Yah, we still don't know why this DoJ review took place, what the expertise of the reviewers was, whether other counties were reviewed, how often do these reviews take place, how do current practices compare to previous practices, why have things changed or not changed, and so on. No doubt there are many people in the know who want to talk about these issues. Have they been told not to speak with the press, and if so, why?


‘“There’s not a huge pool of people sitting on that bench, waiting to be superintendents and get beat up all the time,’ Young told News-Post reporter Jillian Atelsek.” There is a superintendent who is aware of the problems and motivated to fix them, who already knows our system and is under contract to boot, but she’s turned out to be…human. How many of the pitchfork bearers are parents of the kids in question? Whose opinions could possibly matter more?


I am one of the parents of kids in question.


And what is your opinion on this situation? Was your child restrained or secluded?


Our daughter works with autistic children as an intern with a school system in another county. She has said “restraint” can mean “therapeutic holding,” something I learned in a workshop when she was small. We learned later she has mild cerebral palsy and migraines, the signs were there from infancy, alas, unfamiliar to us. We were part of the federal Infants and Toddlers program three years, where an internationally adopted child qualifies by definition, it was beneficial. We sought advice and intervention. The holding technique is a firm quieting hug for an over reacting child. It restrains, protects, comforts. I would not have objected to it being used properly at school if her behavior warranted it. As a teen she volunteered at Rock Creek and never had anything but good words to say. Parents’ opinions interest me because their day to day experiences are not everyone’s. I felt a partnership with people advising us. Our daughter fosters that now. There are people more qualified to comment, I’m just suggesting to respect that, even if they are not coming forward. They don’t owe us anything.


Absolutely understood, Deb. One of my kids is "on the spectrum", and we were taught that hugs were therapeutic and assuring to him. That's why I asked what the definition of restraint was. Folks automatically assume the worst, when the situation may be completely different than what they envision.


gabrielshorn... Yes, my child was secluded 206 times and restrained 71 times in less than a full school year. My opinion is that FCPS knew there was an investigation. This had been an ongoing issue for years. I provided my documentation to the DOJ.

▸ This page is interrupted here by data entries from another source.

(** The six conditional rules of the action plan, in generation order, each
    with its predicate evaluated on the profile and on the two ratios read
    from the table. *)
Definition conditional_rules (data : FinancialProfile) (efm dti : Q)
  : list (bool * string) :=
  [ (efm <? 3,
     "Open a high-yield savings account and set up automatic transfer for emergency fund");
    (negb data.(budget),
     "Download a budgeting app and track all expenses for 30 days");
    (String.eqb data.(insurance) "None",
     "Research and compare health insurance plans, get quotes for term life insurance");
    ((data.(credit_score) <? 650)%Z,
     "Obtain free credit report, dispute any errors, and set up payment reminders");
    (negb data.(automate),
     "Set up automatic bill payments and SIP investments");
    (dti >? 0.4,
     "List all debts, consider debt consolidation options, create repayment plan") ].

(** The items of the rules that fire, in order. *)
Definition fired (rules : list (bool * string)) : list string :=
  map snd (filter fst rules).

Definition review_portfolio_action : string :=
  "Review and optimize current investment portfolio based on risk profile".

Definition schedule_review_action : string :=
  "Schedule financial goal review and create/update investment strategy".

(** A profile on which exactly five conditional rules fire: no emergency
    fund, no budget, no insurance, a credit score of 600, no automation,
    and no debt. *)
Definition five_rules_profile : FinancialProfile :=
  {| age := 40; salary := 600000; city_index := 1; assets := 100000;
     liabilities := 0; loans := 0; emi := 0; responsibilities := 0;
     savings := 0; credit_score := 600; investments := 0;
     monthly_expenses := 20000; risk_tolerance := 0.5; budget := false;
     insurance := "None"; expense_tracking := "Never";
     retirement := false; high_risk_percent := 0; automate := false;
     defaulted := false; advisor := false; confidence := 5;
     review_goals := false |}.

(** The string [format_currency] builds, case by case. *)
Definition currency_string (amount : Q) : string :=
  if amount >=? 10000000 then
    currency_symbol ++ format_f 2 (amount / 10000000) ++ " Cr"
  else if amount >=? 100000 then
    currency_symbol ++ format_f 2 (amount / 100000) ++ " L"
  else currency_symbol ++ format_comma_f0 amount.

The DOJ investigation, which covered the last two and a half school years, showed that FCPS used physical restraint and seclusion tactics more than 7,000 times, often in non-emergency situations.

Are these instances self-reported? Is there a strict definition of these terms? If no, how are they defined in other districts? If not the same, the comparisons are apples and pears, and FCPS could be shooting themselves in the foot for having definitions that are more strict than anyone else. On the other hand, those other districts can also be underreporting.